Collected data entries:
(** The first line that is not a comment is the header.  When it has no
    [obs] column the load raises [verif.util.error] with the message
    "Could not parse <file>: Missing column 'obs'"; when it has [obs] but
    no [fcst], the same error for [fcst].  A blank line before the header
    is such a header. *)
Theorem text_missing_column (fn : string) (pre : list string) (l : string)
  (post : list string) (st : tstate) :
  parse_lines fn init pre = Ok st -> first_header pre = None ->
  is_comment l = false -> l <> ""%string ->
  (~ In "obs"%string (split l) ->
     load fn (pre ++ l :: post) =
       Raise (VerifError ("Could not parse " ++ fn ++ ": Missing column 'obs'"))) /\
  (In "obs"%string (split l) -> ~ In "fcst"%string (split l) ->
     load fn (pre ++ l :: post) =
       Raise (VerifError ("Could not parse " ++ fn ++ ": Missing column 'fcst'"))).
Proof.
  intros Hp Hf Hc Hl.
  destruct (LineFacts.parse_lines_header _ _ _ _ Hp) as [Hh _]. simpl in Hh.
  rewrite Hf in Hh.
  rewrite (load_app _ _ _ _ _ Hp).
  destruct l as [|c r]; [contradiction|].
  unfold process_line, char_at. cbn [String.get bind]. simpl in Hc. rewrite Hc, Hh.
  split.
  - intros Ho. rewrite <- HeaderFacts.in_indices_header in Ho.
    apply not_true_iff_false in Ho. rewrite Ho. reflexivity.
  - intros Ho Hn. rewrite <- HeaderFacts.in_indices_header in Ho, Hn.
    apply not_true_iff_false in Hn. rewrite Ho, Hn. reflexivity.
Qed.

(** A witness: a header without [obs], and one with [obs] but without [fcst]. *)
Lemma text_missing_column_witness :
  let fn := "f"%string in let pre := lines_of ["# variable: T"]%string in
  let l1 := ("date fcst" ++ nl)%string in let l2 := ("obs date" ++ nl)%string in
  let st := state_of (parse_lines fn init pre) in
  parse_lines fn init pre = Ok st /\ first_header pre = None /\
  load fn (pre ++ [l1]) = Raise (VerifError ("Could not parse " ++ fn ++ ": Missing column 'obs'")) /\
  load fn (pre ++ [l2]) = Raise (VerifError ("Could not parse " ++ fn ++ ": Missing column 'fcst'")).
Proof.
  intros fn pre l1 l2 st.
  assert (Hp : parse_lines fn init pre = Ok st) by (vm_compute; reflexivity).
  assert (Hf : first_header pre = None) by (vm_compute; reflexivity).
  split; [exact Hp|]. split; [exact Hf|]. split.
  - refine (proj1 (text_missing_column fn pre l1 [] st Hp Hf _ _) _).
    + vm_compute. reflexivity.
    + vm_compute. discriminate.
    + vm_compute. intuition discriminate.
  - refine (proj2 (text_missing_column fn pre l2 [] st Hp Hf _ _) _ _).
    + vm_compute. reflexivity.
    + vm_compute. discriminate.
    + vm_compute. left. reflexivity.
    + vm_compute. intuition discriminate.
Defined.

(** A comment line with no word after its '#', or whose only word is
    [units:], raises [IndexError], which aborts the load. *)
Theorem text_comment_index_error (fn : string) (pre : list string) (l : string)
  (post : list string) (st : tstate) :
  parse_lines fn init pre = Ok st -> is_comment l = true ->
  split (tail_str l) = [] \/ split (tail_str l) = ["units:"%string] ->
  load fn (pre ++ l :: post) = Raise IndexError.
Proof.
  intros Hp Hc Hw. rewrite (load_app _ _ _ _ _ Hp).
  destruct l as [|c r]; [discriminate Hc|].
  unfold process_line, char_at. cbn [String.get bind]. simpl in Hc. rewrite Hc.
  destruct Hw as [Hw|Hw]; rewrite Hw; reflexivity.
Qed.

(** A witness: the comments "#" and "# units:" after a header. *)
Lemma text_comment_index_error_witness :
  let fn := "f"%string in let pre := lines_of ["obs fcst"]%string in
  let l1 := ("#" ++ nl)%string in let l2 := ("# units:" ++ nl)%string in
  let st := state_of (parse_lines fn init pre) in
  parse_lines fn init pre = Ok st /\
  load fn (pre ++ [l1]) = Raise IndexError /\ load fn (pre ++ [l2]) = Raise IndexError.
Proof.
  intros fn pre l1 l2 st.
  assert (Hp : parse_lines fn init pre = Ok st) by (vm_compute; reflexivity).
  split; [exact Hp|]. split.
  - apply (text_comment_index_error fn pre l1 [] st Hp); [vm_compute; reflexivity|].
    left. vm_compute. reflexivity.
  - apply (text_comment_index_error fn pre l2 [] st Hp); [vm_compute; reflexivity|].
    right. vm_compute. reflexivity.
Defined.

End TextErrors.


Module TextMetadata.
Import Py Text Views TextSamples.

(** The variable name is the words of the last [variable:] comment
    joined by single spaces, by default "Unknown".  The units are only the
    first word of the last [units:] comment, by default "Unknown units". *)
Theorem text_variable_units (fn : string) (lines : list string) (s : snapshot) :
  load fn lines = Ok s ->
  variable s = (variable_view (last_words "variable:" lines None),
                units_view (last_words "units:" lines None)).
Proof.
  intros H. destruct (RowFacts.load_inv _ _ _ H) as [st [Hp ->]].
  destruct (MetaFacts.parse_lines_meta _ _ _ _ None None Hp eq_refl eq_refl ltac:(discriminate)) as [Hv Hu].
  unfold finish, variable. simpl. rewrite Hv, Hu. reflexivity.
Qed.

(** A witness: the units "m s-1" are read as "m". *)
Lemma text_variable_units_witness :
  let fn := "f"%string in let lines := sample_meta in
  let s := snapshot_of (load fn lines) in
  load fn lines = Ok s /\
  variable s = (variable_view (last_words "variable:" lines None),
                units_view (last_words "units:" lines None)) /\
  variable s = ("Air temperature"%string, "m"%string).
Proof.
  intros fn lines s.
  assert (H : load fn lines = Ok s) by (vm_compute; reflexivity).
  split; [exact H|]. split; [exact (text_variable_units fn lines s H)|].
  vm_compute. reflexivity.
Defined.

End TextMetadata.


Module CompsNames.
Import Py Codec Views.

(** A COMPS variable whose name is a number of at least two characters
    without 'm', 'p' or 'q' is read both as the threshold of that value and,
    when the value divided by 100 is in [0, 1], as that quantile. *)
Theorem comps_numeric_name (name : string) (f : float) :
  float_of_string name = Some f -> (2 <= String.length name)%nat ->
  ~ has_char "m" name -> ~ has_char "p" name -> ~ has_char "q" name ->
  comps_to_verif_threshold name = Ok (Some f) /\
  comps_to_verif_quantile name =
    Ok (let temp := fdiv f (of_Z 100) in
        if fge temp fzero && fle temp (of_Z 1) then Some temp else None).
Proof.
  intros Hf Hl Hm Hp Hq.
  assert (Hg : forall c, guard c name = Ok true).
  { intros c. unfold guard. apply Nat.leb_le in Hl. rewrite Hl. reflexivity. }
  unfold comps_to_verif_threshold, comps_to_verif_quantile. rewrite !Hg. cbn [bind].
  rewrite (ReplaceFacts.replace_absent "m" "" "-" name Hm), (ReplaceFacts.replace_absent "p" "0" "0." name Hp),
    (ReplaceFacts.replace_absent "p" "" "" name Hp), (ReplaceFacts.replace_absent "q" "0" "0." name Hq),
    (ReplaceFacts.replace_absent "q" "" "" name Hq).
  unfold is_number. rewrite Hf. split; [reflexivity|]. cbv zeta. destruct (_ && _); reflexivity.
Qed.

Directions for this task: Return only the lines between the one holding "if fge temp" and the one holding "intros c. unfold", inclusive, exactly as they appear above.

Reply:
        if fge temp fzero && fle temp (of_Z 1) then Some temp else None).
Proof.
  intros Hf Hl Hm Hp Hq.
  assert (Hg : forall c, guard c name = Ok true).
  { intros c. unfold guard. apply Nat.leb_le in Hl. rewrite Hl. reflexivity. }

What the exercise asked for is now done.